(** C4: an error type with no registered template makes [getTemplate] fail
    with NotFound; phase 4 swallows that failure and leaves the state as it
    was; and when no collaborator throws, the workflow returns a result with
    success true, which has no applied template whenever the inferred error
    type is unregistered. *)
Theorem template_miss_is_not_a_failure developer errorDetails options (s : State W) :
  collaboratorsReturn ->
  (forall errorType, templates s !! errorType = None ->
     CoreSystem.getTemplate (templates s) errorType = Threw (NotFound errorType)
     /\ templateMatching errorType s = (Returned None, s))
  /\ exists r s',
       runCompleteWorkflow developer errorDetails options s = (Returned r, s')
       /\ BugXWorkflowResult.success r = true
       /\ (templates s !! inferErrorType (ErrorDetails.message errorDetails)
                                         (BugXWorkflowResult.patternMatches r) = None ->
           BugXWorkflowResult.appliedTemplate r = None
           /\ templates s' = templates s).
Proof.
  intros Hall. split.
  - intros errorType Hmiss. split; [ | now apply templateMatching_miss ].
    unfold CoreSystem.getTemplate. now rewrite Hmiss.
  - destruct (initializeSession_returns developer errorDetails (proj1 Hall) s)
      as ([startTime sessionId] & s1 & Hinit).
    destruct (workflowBody_returns (mergeConfig (config s) options) developer
                errorDetails startTime sessionId Hall s1) as (r & s' & Hbody).
    exists r, s'.
    rewrite (runCompleteWorkflow_unfold _ _ options _ _ _ _ Hinit).
    unfold tryCatch. rewrite Hbody. split; [ reflexivity | ].
    apply workflowBody_returned in Hbody.
    destruct Hbody as [pm aps ca tpl steps pms doc s2 s3 s4 s5 s6 s7 H2 H3 H4 H5 H6 H7 H8].
    destruct (completePhase_result _ _ _ _ _ _ _ _ _ _ _ _ _ H8)
      as (Hsuccess & _ & Hpm & _ & Htpl).
    split; [ exact Hsuccess | ].
    rewrite Hpm, Htpl. intros Hmiss.
    assert (Ht3 : templates s3 = templates s).
    { rewrite (preserved templates _ _ _ _
                 (contextAnalysisPhase_preserves templates _ _ _ static_templates) H3).
      rewrite (preserved templates _ _ _ _
                 (patternRecognition_preserves templates _ _ static_templates) H2).
      exact (preserved templates _ _ _ _
               (initializeSession_preserves templates _ _ static_templates) Hinit). }
    rewrite templateMatching_miss in H4 by (now rewrite Ht3).
    inversion H4; subst tpl s4. split; [ reflexivity | ].
    rewrite (preserved templates _ _ _ _
               (completePhase_preserves templates _ _ _ _ _ _ _ _ _ _ static_templates) H8).
    rewrite (preserved templates _ _ _ _ (teamNotification_templates _ _ _ _) H7).
    rewrite (preserved templates _ _ _ _
               (documentationPhase_templates _ _ _ _ _ _ _ _ _ _) H6).
    rewrite (preserved templates _ _ _ _
               (implementationPhase_preserves templates _ _ _ _ _ _ static_templates) H5).
    exact Ht3.
Qed.

(** *** Team notification *)

Lemma teamNotification_run workflowConfig developer antiPatterns sessionId (s : State W) :
  exists s',
    teamNotification workflowConfig developer antiPatterns sessionId s = (Returned tt, s')
    /\ notifications s'
       = if notificationDue workflowConfig antiPatterns
         then push (notifications s) (notificationOf developer antiPatterns sessionId)
         else notifications s.
Proof.
  unfold teamNotification, notificationDue. cbv zeta.
  destruct (TeamIntegration.notifyOnCritical (teamIntegration workflowConfig)); simpl.
  - destruct (existsb isCriticalPattern antiPatterns).
    + eexists. split; reflexivity.
    + exists s. split; reflexivity.
  - exists s. split; reflexivity.
Qed.



End Workflow.

Arguments M W A : clear implicits.

(** *** Runs with metrics disabled

    With [metricsEnabled] off in the static configuration a run makes no
    call of the metrics collector: it is the same run whatever the
    collector does. *)

Section MetricsDisabled.

Context {W : Type} (C C' : Collaborators W) (Hsame : sameOutsideMetrics C C').

Lemma bind_agree {A B : Type} (m m' : M W A) (k k' : A -> M W B) (s : State W) :
  m' s = m s ->
  (forall a s1, m s = (Returned a, s1) -> k' a s1 = k a s1) ->
  bind m' k' s = bind m k s.
Proof.
  intros Hm Hk. unfold bind. rewrite Hm.
  destruct (m s) as [[a | e] s1] eqn:E; [ apply Hk; reflexivity | reflexivity ].
Qed.

Lemma call_agree {A : Type} (op op' : W -> Res JsError A * W) (s : State W) :
  (forall w, op' w = op w) -> call op' s = call op s.
Proof. intros H. unfold call. now rewrite H. Qed.

Lemma ask_agree {A : Type} (op op' : W -> A * W) (s : State W) :
  (forall w, op' w = op w) -> ask op' s = ask op s.
Proof. intros H. unfold ask. now rewrite H. Qed.

Lemma getConfig_run (s s1 : State W) (cfg : BugXWorkflowConfig.t) :
  getConfig s = (Returned cfg, s1) -> cfg = config s /\ s1 = s.
Proof. unfold getConfig. intros H. now inversion H. Qed.

Lemma shareWithTeam_agree title errorSignature solution prevention sharedBy (s : State W) :
  shareWithTeam (collaborators := C') title errorSignature solution prevention sharedBy s
  = shareWithTeam (collaborators := C) title errorSignature solution prevention sharedBy s.
Proof.
  destruct Hsame as (Hdate & Hrandom & _). unfold shareWithTeam.
  apply bind_agree; [ apply ask_agree, Hdate | intros stamp s1 _ ].
  apply bind_agree; [ apply ask_agree, Hrandom | intros suffix s2 _ ].
  apply bind_agree; [ apply ask_agree, Hdate | intros sharedAt s3 _ ].
  reflexivity.
Qed.

Lemma initializeSession_agree developer errorDetails (s : State W) :
  metricsEnabled (config s) = false ->
  initializeSession (collaborators := C') developer errorDetails s
  = initializeSession (collaborators := C) developer errorDetails s.
Proof.
  intros Hoff. destruct Hsame as (Hdate & _). unfold initializeSession.
  apply bind_agree; [ apply ask_agree, Hdate | intros startTime s1 H1 ].
  apply bind_agree; [ reflexivity | intros cfg s2 H2 ].
  apply getConfig_run in H2 as [-> ->].
  rewrite (preserved config _ _ _ _ (preserves_ask config static_config _) H1), Hoff.
  apply bind_agree; [ | intros; reflexivity ].
  apply bind_agree; [ apply ask_agree, Hdate | intros; reflexivity ].
Qed.

Lemma patternRecognition_agree workflowConfig errorDetails (s : State W) :
  patternRecognition (collaborators := C') workflowConfig errorDetails s
  = patternRecognition (collaborators := C) workflowConfig errorDetails s.
Proof.
  destruct Hsame as (_ & _ & Herr & Hanti & _). unfold patternRecognition.
  destruct (patternRecognitionEnabled workflowConfig); [ | reflexivity ].
  apply bind_agree; [ apply call_agree; intros w; apply Herr | intros pm s1 _ ].
  apply bind_agree; [ apply call_agree; intros w; apply Hanti | intros; reflexivity ].
Qed.

Lemma contextAnalysisPhase_agree errorDetails patternMatches antiPatterns (s : State W) :
  contextAnalysisPhase (collaborators := C') errorDetails patternMatches antiPatterns s
  = contextAnalysisPhase (collaborators := C) errorDetails patternMatches antiPatterns s.
Proof.
  destruct Hsame as (_ & _ & _ & _ & Hctx & _). unfold contextAnalysisPhase.
  apply call_agree; intros w; apply Hctx.
Qed.

Lemma implementationPhase_agree workflowConfig errorDetails errorType contextAnalysis
    patternMatches appliedTemplate (s : State W) :
  implementationPhase (collaborators := C') workflowConfig errorDetails errorType
                      contextAnalysis patternMatches appliedTemplate s
  = implementationPhase (collaborators := C) workflowConfig errorDetails errorType
                        contextAnalysis patternMatches appliedTemplate s.
Proof.
  destruct Hsame as (_ & _ & _ & _ & _ & Hprompts & Himpl). unfold implementationPhase.
  destruct (aiAssisted workflowConfig); [ | reflexivity ].
  apply bind_agree; [ reflexivity | intros relevant s1 _ ].
  apply bind_agree; [ apply call_agree; intros w; apply Hprompts | intros _ s2 _ ].
  apply bind_agree; [ apply call_agree; intros w; apply Himpl | intros; reflexivity ].
Qed.

Lemma documentationPhase_agree workflowConfig developer errorDetails errorType
    contextAnalysis appliedTemplate implementationSteps preventionMeasures
    patternMatches antiPatterns (s : State W) :
  metricsEnabled (config s) = false ->
  documentationPhase (collaborators := C') workflowConfig developer errorDetails
                     errorType contextAnalysis appliedTemplate implementationSteps
                     preventionMeasures patternMatches antiPatterns s
  = documentationPhase (collaborators := C) workflowConfig developer errorDetails
                       errorType contextAnalysis appliedTemplate implementationSteps
                       preventionMeasures patternMatches antiPatterns s.
Proof.
  intros Hoff. unfold documentationPhase.
  destruct (documentationRequired workflowConfig); [ | reflexivity ]. cbv zeta.
  apply bind_agree; [ reflexivity | intros cfg s1 H1 ].
  apply getConfig_run in H1 as [-> ->]. rewrite Hoff.
  apply bind_agree; [ reflexivity | intros _ s2 _ ].
  apply bind_agree; [ | intros; reflexivity ].
  destruct (TeamIntegration.sharePatterns (teamIntegration workflowConfig));
    [ apply shareWithTeam_agree | reflexivity ].
Qed.

Lemma completePhase_agree workflowConfig startTime sessionId patternMatches antiPatterns
    contextAnalysis appliedTemplate preventionMeasures qualityScore documentationCreated
    (s : State W) :
  metricsEnabled (config s) = false ->
  completePhase (collaborators := C') workflowConfig startTime sessionId patternMatches
                antiPatterns contextAnalysis appliedTemplate preventionMeasures
                qualityScore documentationCreated s
  = completePhase (collaborators := C) workflowConfig startTime sessionId patternMatches
                  antiPatterns contextAnalysis appliedTemplate preventionMeasures
                  qualityScore documentationCreated s.
Proof.
  intros Hoff. destruct Hsame as (Hdate & _). unfold completePhase.
  apply bind_agree; [ apply ask_agree, Hdate | intros endTime s1 H1 ]. cbv zeta.
  apply bind_agree; [ reflexivity | intros cfg s2 H2 ].
  apply getConfig_run in H2 as [-> ->].
  rewrite (preserved config _ _ _ _ (preserves_ask config static_config _) H1), Hoff.
  reflexivity.
Qed.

→ WHAT THE TASK ASKS:
Restate word for word the lines of the data above, starting at the line containing "was; and when" and ending at the line containing "Theorem template_miss_is_not_a_failure developer", both included, and nothing more.

→ REPLY:
    was; and when no collaborator throws, the workflow returns a result with
    success true, which has no applied template whenever the inferred error
    type is unregistered. *)
Theorem template_miss_is_not_a_failure developer errorDetails options (s : State W) :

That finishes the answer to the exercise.